Vail Daily editorial: Let voters decide
We expected more partisan discord in the Colorado Legislature this session, and it was quick to appear.
The Colorado House of Representatives is still controlled by Democrats, while the 2014 general election gave Republicans a bare majority in the Colorado Senate. The first issue to come up was, predictably, spending, specifically, the prospect of refunding money to state taxpayers for the 2015 tax year.
Those refunds are mandated by TABOR, a 1992 amendment to the state constitution. The amendment itself is complex, but the essence is that there are caps and limits on state and local governments’ ability to tax and spend. Colorado’s recovering economy will trigger some TABOR formulas that mandate refunds of money collected in excess of the amendment’s limits unless voters allow government to keep those funds.

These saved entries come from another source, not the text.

(* ===== verification/StateStore.v ===== *)
(** * The working state store

    [engine/src/runtime/state_store.rs] over the read-only store of
    [engine/src/state_store/memory.rs]: substates are read from the ledger on
    first lock, and move to the change set when they are first borrowed
    mutably. *)
From stdpp Require Import base gmap list strings numbers.
From S2P Require Import Prelude Bor BTree Ids Amount Crypto ResourceContainer Vault RuntimeError.
From S2P Require Import Locking Substate.
Open Scope Z_scope.

Record WorkingStateStore := MkStore {
  new_substates : list (SubstateId * SubstateValue);
  loaded_substates : gmap SubstateId Substate;
  locked_substates : LockedSubstates;
  downed_utxos : list UtxoAddress;
  state_store : gmap SubstateId Substate;
}.
Definition store_new (state_store : gmap SubstateId Substate) : WorkingStateStore :=
  MkStore [] ∅ locked_default [] state_store.

Definition set_new (n : list (SubstateId * SubstateValue)) (s : WorkingStateStore) :=
  MkStore n (loaded_substates s) (locked_substates s) (downed_utxos s) (state_store s).
Definition set_loaded (l : gmap SubstateId Substate) (s : WorkingStateStore) :=
  MkStore (new_substates s) l (locked_substates s) (downed_utxos s) (state_store s).
Definition set_locked (l : LockedSubstates) (s : WorkingStateStore) :=
  MkStore (new_substates s) (loaded_substates s) l (downed_utxos s) (state_store s).
Definition set_downed (d : list UtxoAddress) (s : WorkingStateStore) :=
  MkStore (new_substates s) (loaded_substates s) (locked_substates s) d (state_store s).

(** [ReadOnlyMemoryStateStore::exists] and [get_state] with [optional]. *)
Definition ledger_exists (store : gmap SubstateId Substate) (id : SubstateId) : bool :=
  match store !! id with Some _ => true | None => false end.

Definition exists_ (self : WorkingStateStore) (id : SubstateId) : bool :=
  im_contains id (new_substates self)
  || (match loaded_substates self !! id with Some _ => true | None => false end)
  || ledger_exists (state_store self) id.

Definition load_and_cache (id : SubstateId) : M WorkingStateStore RuntimeError unit := λ self,
  if im_contains id (new_substates self) then (Ok tt, self)
  else
    match loaded_substates self !! id with
    | Some _ => (Ok tt, self)
    | None =>
        match state_store self !! id with
        | Some substate => (Ok tt, set_loaded (<[id := substate]> (loaded_substates self)) self)
        | None => (Err (SubstateNotFound id), self)
        end
    end.

Definition on_locks {A : Type} (m : M LockedSubstates LockError A) :
    M WorkingStateStore RuntimeError A :=
  map_err RuntimeLockError (zoom locked_substates set_locked m).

As you’d expect, Democrats are pushing plans that would allow the state to keep and spend an estimated $200 million. Republicans, as you’d expect, are pushing for the refunds.
The formula hasn’t been decided yet, but the refunds would be modest — simple math shows that every resident would be in line for about $40. That would help on one trip to the grocery store, but that’s about it.

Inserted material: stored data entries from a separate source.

(* ===== verification/WorkingStateProps.v ===== *)
(** * Properties of the working state

    Component state and finalization of
    [engine/src/runtime/working_state.rs]. *)
From stdpp Require Import base gmap list strings numbers.
From S2P Require Import Prelude Bor BTree Ids IndexedValue Amount Crypto Confidential.
From S2P Require Import ResourceContainer FreezeFlags Proof Bucket Vault AccessRules RuntimeError.
From S2P Require Import Auth Locking Fees Substate Stealth FeeState Scope StateStore WorkingState.
Open Scope Z_scope.

(** ** Checks over lists *)
Lemma check_each_Ok {A : Type} (xs : list A) (f : A → res RuntimeError unit) :
  check_each xs f = Ok tt ↔ Forall (λ x, f x = Ok tt) xs.
Proof.
  unfold check_each. induction xs as [|x xs IH] using rev_ind; simpl; [done|].
  rewrite foldl_app, Forall_app, Forall_singleton. simpl. rewrite <- IH.
  destruct (foldl _ _ _) as [[]| |]; simpl; naive_solver.
Qed.

Lemma check_duplicates_Ok (seen vaults : list VaultId) :
  check_duplicates seen vaults = Ok tt ↔ NoDup vaults ∧ (∀ v, v ∈ vaults → v ∉ seen).
Proof.
  revert seen. induction vaults as [|v vaults IH]; intros seen; simpl.
  - split; [|done]. intros _. split; [constructor|set_solver].
  - case_decide as E; [|rewrite IH]; rewrite list.NoDup_cons; set_solver.
Qed.

(** ** Component state *)
Lemma elem_of_diff_vec {A : Type} `{EqDecision A} (a b : list A) (x : A) :
  x ∈ diff_vec a b ↔ x ∈ a ∧ x ∉ b.
Proof. unfold diff_vec. rewrite list_elem_of_filter. naive_solver. Qed.

Lemma check_in_scope_vaults (s : WorkingState) (value : IndexedWellKnownTypes) (v : VaultId) :
  check_all_substates_in_scope s value = Ok tt → v ∈ vault_ids value →
  is_substate_in_scope (current_call_scope s) (SidVault v) = true ∨
  is_allocated s (SidVault v) = true.
Proof.
  unfold check_all_substates_in_scope. intros ([] & Hc & _)%res_bind_Ok Hv.
  rewrite check_each_Ok in Hc. apply vault_in_referenced in Hv.
  apply (proj1 (list.Forall_forall _ _) Hc (SidVault v)) in Hv as Hs. simpl in Hs. destruct (is_substate_in_scope _ _), (is_allocated _ _); auto. simpl in Hs.
  by destruct (negb _).
Qed.

(** a component state that is accepted keeps the vaults it had, names no
    vault twice, and every vault it adds is in the scope of the call or an
    allocated address, so a component can neither drop a vault nor adopt one
    that it was not given. *)
Theorem component_state_keeps_vaults (previous_state : option IndexedWellKnownTypes)
    (next_state : IndexedWellKnownTypes) (s s' : WorkingState) :
  validate_component_state previous_state next_state s = (Ok tt, s') →
  NoDup (vault_ids next_state) ∧
  (∀ prev v, previous_state = Some prev → v ∈ vault_ids prev → v ∈ vault_ids next_state) ∧
  (∀ v, v ∈ vault_ids next_state →
     (∃ prev, previous_state = Some prev ∧ v ∈ vault_ids prev) ∨
     is_substate_in_scope (current_call_scope s) (SidVault v) = true ∨
     is_allocated s (SidVault v) = true).
Proof.
  unfold validate_component_state. intros ([] & s0 & H0 & H)%bind_Ok. injection H0 as H0 <-.
  apply bind_Ok in H as ([] & s1 & H1 & H). injection H1 as H1 <-.
  apply bind_Ok in H as ([] & s2 & H2 & H). injection H2 as H2 <-.
  apply check_duplicates_Ok in H1 as [Hnd _]. split_and!; [done| |].
  - intros prev v -> Hv. rewrite check_each_Ok in H0.
    apply (proj1 (list.Forall_forall _ _) H0 v) in Hv. by case_decide.
  - intros v Hv. destruct previous_state as [prev|].
    + destruct (decide (v ∈ vault_ids prev)) as [Hp|Hp]; [by eauto|]. right.
      eapply check_in_scope_vaults; [exact H2|]. simpl. by apply elem_of_diff_vec.
    + right. by eapply check_in_scope_vaults.
Qed.

Definition example_vaults (vs : list VaultId) : IndexedWellKnownTypes :=
  MkIndexed [] [] [] [] [] [] vs [] [] [] [] [] [] [].
Definition vault_scope (v : VaultId) : CallScope :=
  MkCallScope [SidVault v] [] [] None [] [] [] (auth_scope_new []).

Lemma component_state_keeps_vaults_witness :
  let s := state_new ∅ None (vault_scope 2) 0 in
  NoDup (vault_ids (example_vaults [1; 2]%N)) ∧
  ∃ s', validate_component_state (Some (example_vaults [1]%N)) (example_vaults [1; 2]%N) s = (Ok tt, s').
Proof.
  intros s. assert (∃ s', validate_component_state (Some (example_vaults [1]%N))
    (example_vaults [1; 2]%N) s = (Ok tt, s')) as [s' Hs].
  { eexists. vm_compute. reflexivity. }
  split; [|by exists s'].
  exact (proj1 (component_state_keeps_vaults _ _ _ _ Hs)).
Defined.

(** ** Finalization *)

Lemma check_vaults_Ok (vaults : list (VaultId * Vault)) :
  check_each vaults (λ p,
    if negb (Amount.is_zero (vault_locked_balance p.2))
    then Err (RuntimeCommitError (DanglingLockedValueInVault p.1 (vault_locked_balance p.2)))
    else Ok tt) = Ok tt ↔
  Forall (λ p, vault_locked_balance p.2 = 0) vaults.
Proof.
  rewrite check_each_Ok. apply Forall_iff. intros p. unfold Amount.is_zero.
  destruct (Z.eqb_spec (vault_locked_balance p.2) 0); naive_solver.
Qed.

(** a transaction is finalized only when it has settled everything: no
    bucket, proof, address allocation or call frame is left, nothing is locked
    in a vault it touched, and no substate it created is without an owner. *)
Theorem finalized_is_settled (s : WorkingState) (vaults : list (VaultId * Vault)) :
  @new_vaults RuntimeError (store s) = Ok vaults →
  validate_finalized s = Ok tt ↔
  buckets s = ∅ ∧ proofs s = ∅ ∧ address_allocations s = ∅ ∧ call_frames s = [] ∧
  Forall (λ p, vault_locked_balance p.2 = 0) vaults ∧ orphans (initial_call_scope s) = [].
Proof.
  intros Hv. unfold validate_finalized. rewrite Hv. simpl.
  rewrite <- (map_size_empty_iff (buckets s)), <- (map_size_empty_iff (proofs s)),
    <- (map_size_empty_iff (address_allocations s)), <- (length_zero_iff_nil (call_frames s)).
  fold (call_frame_depth s).
  case_bool_decide; simpl; [|naive_solver]. case_bool_decide; simpl; [|naive_solver].
  case_bool_decide; simpl; [|naive_solver].
  pose proof (check_vaults_Ok vaults) as Hc.
  destruct (check_each vaults _) as [[]|e|]; simpl; [|naive_solver..].
  destruct (Nat.eqb_spec (call_frame_depth s) 0); simpl; [|naive_solver].
  case_bool_decide; simpl; naive_solver.
Qed.

Lemma finalized_is_settled_witness :
  let s := state_new ∅ None scope_new 0 in
  validate_finalized s = Ok tt ∧ proofs s = ∅.
Proof.
  intros s. split; [reflexivity|].
  exact (proj1 (proj2 (proj1 (finalized_is_settled s [] eq_refl) eq_refl))).
Defined.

There are TABOR absolutists who will demand refunds, no matter what. There are also folks in the “government is what we do together” crowd who will similarly insist that elected representatives are the best stewards of that money.

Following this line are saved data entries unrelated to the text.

(* ===== verification/CallDepth.v ===== *)
(** * Call depth

    [engine/src/runtime/working_state.rs], [engine/src/transaction/processor.rs]:
    the call frames of a run.  No call removes the frames it found, and calls
    nest no deeper than the limit, so that the run of any template ends. *)
From stdpp Require Import base gmap list strings numbers.
From S2P Require Import Prelude Bor BTree Ids IndexedValue IdProvider Amount Crypto Confidential.
From S2P Require Import ResourceContainer FreezeFlags Proof Bucket Vault AccessRules RuntimeError.
From S2P Require Import Auth Locking Fees Substate Stealth FeeState Scope StateStore Workspace.
From S2P Require Import WorkingState Runtime RuntimeCalls Engine Processor Examples Steps.
Open Scope nat_scope.

#[local] Notation "'W'" := (M WorkingState RuntimeError) (only parsing).

(** No frame is lost. *)
Definition deeper (s s' : WorkingState) : Prop := call_frame_depth s ≤ call_frame_depth s'.

Lemma depth_on_store {A : Type} (m : M WorkingStateStore RuntimeError A) :
  follows deeper (on_store m).
Proof. intros s r s'. unfold on_store, zoom. destruct (m _). intros [= _ <-] _. apply Nat.le_refl. Qed.

#[export] Instance deeper_steps : StepLaws deeper.
Proof.
  split; try (intros; apply Nat.le_refl).
  - split; [intros s; apply Nat.le_refl|]. intros s1 s2 s3. unfold deeper. lia.
  - intros A m _. apply depth_on_store.
  - intros c s. unfold deeper, call_frame_depth, set_current_call_scope.
    destruct (call_frames s); apply Nat.le_refl.
Qed.
#[export] Instance deeper_moves : MoveLaws deeper.
Proof. split; [apply _|intros; apply depth_on_store..|intros; apply Nat.le_refl|intros; apply Nat.le_refl]. Qed.

(** Calls that agree on the states satisfying [P]. *)
Definition agree {S E A : Type} (P : S → Prop) (m m' : M S E A) : Prop :=
  ∀ s, P s → m s = m' s.

Lemma agree_bind {S E A B : Type} (P : S → Prop) (R : relation S) (m m' : M S E A)
    (k k' : A → M S E B) :
  (∀ s s', P s → R s s' → P s') → follows R m →
  agree P m m' → (∀ a, agree P (k a) (k' a)) → agree P (bind m k) (bind m' k').
Proof.
  intros HP Hm Hmm Hk s Hs. unfold bind. rewrite <- (Hmm s Hs).
  destruct (m s) as [[a|e|] s'] eqn:Hr; [|done..]. apply Hk. eapply HP; [done|]. by eapply Hm.
Qed.
Lemma agree_map_err {S E F A : Type} (P : S → Prop) (f : E → F) (m m' : M S E A) :
  agree P m m' → agree P (map_err f m) (map_err f m').
Proof. intros Hm s Hs. unfold map_err. by rewrite (Hm s Hs). Qed.

(** The states at least [d] frames deep, which no call leaves. *)
Definition at_depth (d : nat) (s : WorkingState) : Prop := d ≤ call_frame_depth s.
Lemma at_depth_deeper d s s' : at_depth d s → deeper s s' → at_depth d s'.
Proof. unfold at_depth, deeper. lia. Qed.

Frankly, we’re a bit turned off by both camps. With that in mind, we’d like to propose a fairly simple solution that falls in line with TABOR requirements — ask the voters.
The legislature this year should approve a voter referendum. It should ask for something simple, yet specific. Let’s split the refund amount between road maintenance and school funding. Don’t use the money to finance new debt, but to fill in current needs that state officials say they don’t have enough money to pay for. Make it a five-year proposal.
A simple ballot question would honor both the letter and spirit of TABOR, and should be fairly easy to hammer out.
On the other hand, public posturing and pandering is more fun for politicians, so our idea is probably far too simple to work.